(Collected data entries)
(** * CashFlow Manager: authentication core of [main.py]

    A shallow embedding of the request-governance and authentication code of
    [src/main.py] (input validators, rate limiter, local token service,
    external identity verifier, auth endpoints) together with the properties
    established about it.

    Conventions.
    - Time is an integer number of microseconds since the epoch ([Z]); this
      is the resolution of [datetime] and finer than what the code compares
      with [time.time()].
    - Python [str] values that are only compared or searched are Rocq
      [string]s; a password, whose characters are classified one by one, is
      a list of Unicode code points.
    - Handlers run in a state-and-exception monad over a [world] holding the
      process-wide objects of the module (rate limiter, JWKS cache, the
      database behind the pool) and the environment (clock, entropy, HTTP
      peer). *)

From Stdlib Require Import ZArith NArith List Bool String Ascii Lia DecimalString.
Import ListNotations.
Local Open Scope string_scope.
Local Open Scope Z_scope.

(* ================================================================== *)
(** * Python strings *)
(* ================================================================== *)

Module Py.

(** A Unicode code point. *)
Definition codepoint := N.

(** A Python [str] seen as its sequence of code points; [len] is [length]. *)
Definition str := list codepoint.

(** An ASCII/Latin-1 literal as a Python [str]. *)
Fixpoint lit (s : string) : str :=
  match s with
  | EmptyString => []
  | String a s' => N_of_ascii a :: lit s'
  end.

(** The part of the Unicode character database that [str.isupper],
    [str.islower] and [str.isdigit] consult outside ASCII. *)
Record unicode_db := {
  uc_isupper : codepoint -> bool;
  uc_islower : codepoint -> bool;
  uc_isdigit : codepoint -> bool
}.

(** The database restricted to ASCII: nothing outside ASCII is classified. *)
Definition ascii_only : unicode_db :=
  {| uc_isupper := fun _ => false;
     uc_islower := fun _ => false;
     uc_isdigit := fun _ => false |}.

Definition is_ascii (c : codepoint) : bool := (c <? 128)%N.

Definition between (lo hi c : codepoint) : bool := ((lo <=? c) && (c <=? hi))%N.

(** [c.isupper()] for a one-character string [c]. *)
Definition isupper (ucd : unicode_db) (c : codepoint) : bool :=
  if is_ascii c then between 65%N 90%N c else uc_isupper ucd c.

(** [c.islower()]. *)
Definition islower (ucd : unicode_db) (c : codepoint) : bool :=
  if is_ascii c then between 97%N 122%N c else uc_islower ucd c.

(** [c.isdigit()]. *)
Definition isdigit (ucd : unicode_db) (c : codepoint) : bool :=
  if is_ascii c then between 48%N 57%N c else uc_isdigit ucd c.

(** [c in s] for a one-character [c]. *)
Definition char_in (c : codepoint) (s : str) : bool := existsb (N.eqb c) s.

(** [any(p(c) for c in s)]. *)
Definition any (p : codepoint -> bool) (s : str) : bool := existsb p s.

(** [sub in s] on byte strings: [sub] occurs as a contiguous substring. *)
Fixpoint contains (sub s : string) : bool :=
  prefix sub s ||
  match s with
  | EmptyString => false
  | String _ s' => contains sub s'
  end.

End Py.

(* ================================================================== *)
(** * Input validation *)
(* ================================================================== *)

Definition MIN_PASSWORD_LENGTH : Z := 12.
Definition MAX_PASSWORD_LENGTH : Z := 128.

(** The literal ['!@#$%^&*()_+-=[]{}|;:,.<>?'] of [validate_password_strength]. *)
Definition SPECIAL_CHARACTERS : Py.str := Py.lit "!@#$%^&*()_+-=[]{}|;:,.<>?".

Definition MSG_TOO_SHORT : string := "Password must be at least 12 characters long".
Definition MSG_TOO_LONG : string := "Password must be less than 128 characters".
Definition MSG_COMPLEXITY : string :=
  "Password must contain uppercase, lowercase, digit, and special character".
Definition MSG_STRONG : string := "Password is strong".

Section Validators.

Variable ucd : Py.unicode_db.

Definition has_upper (password : Py.str) : bool := Py.any (Py.isupper ucd) password.
Definition has_lower (password : Py.str) : bool := Py.any (Py.islower ucd) password.
Definition has_digit (password : Py.str) : bool := Py.any (Py.isdigit ucd) password.
Definition has_special (password : Py.str) : bool :=
  Py.any (fun c => Py.char_in c SPECIAL_CHARACTERS) password.

(** [validate_password_strength(password) -> tuple[bool, str]]. *)
Definition validate_password_strength (password : Py.str) : bool * string :=
  if Z.of_nat (List.length password) <? MIN_PASSWORD_LENGTH then (false, MSG_TOO_SHORT)
  else if Z.of_nat (List.length password) >? MAX_PASSWORD_LENGTH then (false, MSG_TOO_LONG)
  else if negb (has_upper password && has_lower password
                && has_digit password && has_special password)
       then (false, MSG_COMPLEXITY)
       else (true, MSG_STRONG).

End Validators.

(** What the specification calls a strong password, as a proposition. *)
Definition strong_password (ucd : Py.unicode_db) (s : Py.str) : Prop :=
  12 <= Z.of_nat (List.length s) <= 128
  /\ (exists c, In c s /\ Py.isupper ucd c = true)
  /\ (exists c, In c s /\ Py.islower ucd c = true)
  /\ (exists c, In c s /\ Py.isdigit ucd c = true)
  /\ (exists c, In c s /\ In c SPECIAL_CHARACTERS).

(* ================================================================== *)
(** * Exceptions and HTTP responses *)
(* ================================================================== *)

(** [str(n)] for an integer, as used by the f-strings of the module. *)
Definition str_of_Z (n : Z) : string := NilZero.string_of_int (Z.to_int n).

(** The [detail] argument of an [HTTPException]: a string, or the dictionary
    [{error, message, retry_after}] built by the rate-limit dependency. *)
Inductive detail :=
| DetailStr (s : string)
| DetailRateLimit (error message : string) (retry_after : Z).

(** The exceptions that the modelled code and its libraries raise. *)
Inductive exn :=
| HTTPException (status_code : Z) (d : detail)
| ExpiredSignatureError (msg : string)
| InvalidSignatureError (msg : string)
| DecodeError (msg : string)
| InvalidAlgorithmError (msg : string)
| InvalidKeyError (msg : string)
| AttributeError (msg : string)
| KeyError (msg : string)
| TypeError (msg : string)
| InterfaceError (msg : string).

(** Exception classes, for [except] clauses. *)
Inductive exn_class :=
| CException
| CHTTPException
| CPyJWTError
| CInvalidTokenError
| CDecodeError
| CInvalidSignatureError
| CExpiredSignatureError
| CInvalidAlgorithmError
| CInvalidKeyError
| CAttributeError
| CKeyError
| CTypeError
| CInterfaceError.

Definition class_of (e : exn) : exn_class :=
  match e with
  | HTTPException _ _ => CHTTPException
  | ExpiredSignatureError _ => CExpiredSignatureError
  | InvalidSignatureError _ => CInvalidSignatureError
  | DecodeError _ => CDecodeError
  | InvalidAlgorithmError _ => CInvalidAlgorithmError
  | InvalidKeyError _ => CInvalidKeyError
  | AttributeError _ => CAttributeError
  | KeyError _ => CKeyError
  | TypeError _ => CTypeError
  | InterfaceError _ => CInterfaceError
  end.

(** The direct base class; [Exception] is the root of everything raised here.
    The PyJWT part follows [jwt/exceptions.py]. *)
Definition base_class (c : exn_class) : option exn_class :=
  match c with
  | CException => None
  | CInvalidTokenError => Some CPyJWTError
  | CDecodeError => Some CInvalidTokenError
  | CInvalidSignatureError => Some CDecodeError
  | CExpiredSignatureError => Some CInvalidTokenError
  | CInvalidAlgorithmError => Some CInvalidTokenError
  | CInvalidKeyError => Some CPyJWTError
  | _ => Some CException
  end.

Definition exn_class_eqb (a b : exn_class) : bool :=
  match a, b with
  | CException, CException | CHTTPException, CHTTPException
  | CPyJWTError, CPyJWTError | CInvalidTokenError, CInvalidTokenError
  | CDecodeError, CDecodeError | CInvalidSignatureError, CInvalidSignatureError
  | CExpiredSignatureError, CExpiredSignatureError
  | CInvalidAlgorithmError, CInvalidAlgorithmError
  | CInvalidKeyError, CInvalidKeyError | CAttributeError, CAttributeError
  | CKeyError, CKeyError | CTypeError, CTypeError
  | CInterfaceError, CInterfaceError => true
  | _, _ => false
  end.

(** [issubclass(c, target)], walking at most the depth of the hierarchy. *)
Fixpoint issubclass_fuel (fuel : nat) (c target : exn_class) : bool :=
  exn_class_eqb c target ||
  match fuel with
  | O => false
  | S fuel' =>
      match base_class c with
      | Some b => issubclass_fuel fuel' b target
      | None => false
      end
  end.

Definition issubclass (c target : exn_class) : bool := issubclass_fuel 5 c target.

(** [isinstance(e, target)]: does [except target] catch [e]. *)
Definition isinstance (e : exn) (target : exn_class) : bool :=
  issubclass (class_of e) target.

(** [str(e)].  Starlette's [HTTPException.__str__] gives ["<status>: <detail>"];
    the other exceptions print their message. *)
Definition exn_str (e : exn) : string :=
  match e with
  | HTTPException sc (DetailStr s) => str_of_Z sc ++ ": " ++ s
  | HTTPException sc (DetailRateLimit err _ _) => str_of_Z sc ++ ": " ++ err
  | ExpiredSignatureError m | InvalidSignatureError m | DecodeError m
  | InvalidAlgorithmError m | InvalidKeyError m | AttributeError m
  | KeyError m | TypeError m | InterfaceError m => m
  end.

(** Result of running a piece of Python: a value or a raised exception. *)
Inductive outcome (A : Type) :=
| Return (a : A)
| Raise (e : exn).
Arguments Return {A} a.
Arguments Raise {A} e.

(** What the framework sends back for a handler's outcome: the handler's
    value, the status and detail of an [HTTPException], and a bare 500 for
    any other exception that escapes the handler. *)
Inductive response (A : Type) :=
| Success (body : A)
| Failure (status_code : Z) (d : detail).
Arguments Success {A} body.
Arguments Failure {A} status_code d.

Definition respond {A} (o : outcome A) : response A :=
  match o with
  | Return a => Success a
  | Raise (HTTPException sc d) => Failure sc d
  | Raise _ => Failure 500 (DetailStr "Internal Server Error")
  end.

Definition status_of {A} (r : response A) : Z :=
  match r with
  | Success _ => 200
  | Failure sc _ => sc
  end.

Definition HTTP_400_BAD_REQUEST : Z := 400.
Definition HTTP_401_UNAUTHORIZED : Z := 401.
Definition HTTP_403_FORBIDDEN : Z := 403.
Definition HTTP_429_TOO_MANY_REQUESTS : Z := 429.
Definition HTTP_500_INTERNAL_SERVER_ERROR : Z := 500.

(* ================================================================== *)
(** * Tokens, digests and the PyJWT interface *)
(* ================================================================== *)

Definition US_PER_SECOND : Z := 1000000.

(** Microseconds in [s] seconds. *)
Definition seconds (s : Z) : Z := s * US_PER_SECOND.
Definition minutes (m : Z) : Z := seconds (m * 60).
Definition days (d : Z) : Z := seconds (d * 86400).

Module PyJWT.

(** Key material handed to [jwt.encode] / [jwt.decode]: a shared secret or
    the public half of an asymmetric key pair, named by the pair. *)
Inductive key :=
| Secret (s : string)
| PublicKey (kty : string) (pair : N).

(** Signatures are symbolic: a signature records who produced it. *)
Inductive signature :=
| SignedWithSecret (s : string)
| SignedWithPrivate (pair : N)
| NoValidSignature.

Record header := { alg : option string; kid : option string }.

(** The claims the module reads; [exp] is in whole seconds, as encoded. *)
Record claims := {
  sub : option string;
  exp : option Z;
  type : option string;
  email : option string
}.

What you should do: Return exactly the lines of the data, and only those, from the line with "the public half" through the last line, inclusive.

Task response:
    the public half of an asymmetric key pair, named by the pair. *)
Inductive key :=
| Secret (s : string)
| PublicKey (kty : string) (pair : N).

(** Signatures are symbolic: a signature records who produced it. *)
Inductive signature :=
| SignedWithSecret (s : string)
| SignedWithPrivate (pair : N)
| NoValidSignature.

Record header := { alg : option string; kid : option string }.

(** The claims the module reads; [exp] is in whole seconds, as encoded. *)
Record claims := {
  sub : option string;
  exp : option Z;
  type : option string;
  email : option string
}.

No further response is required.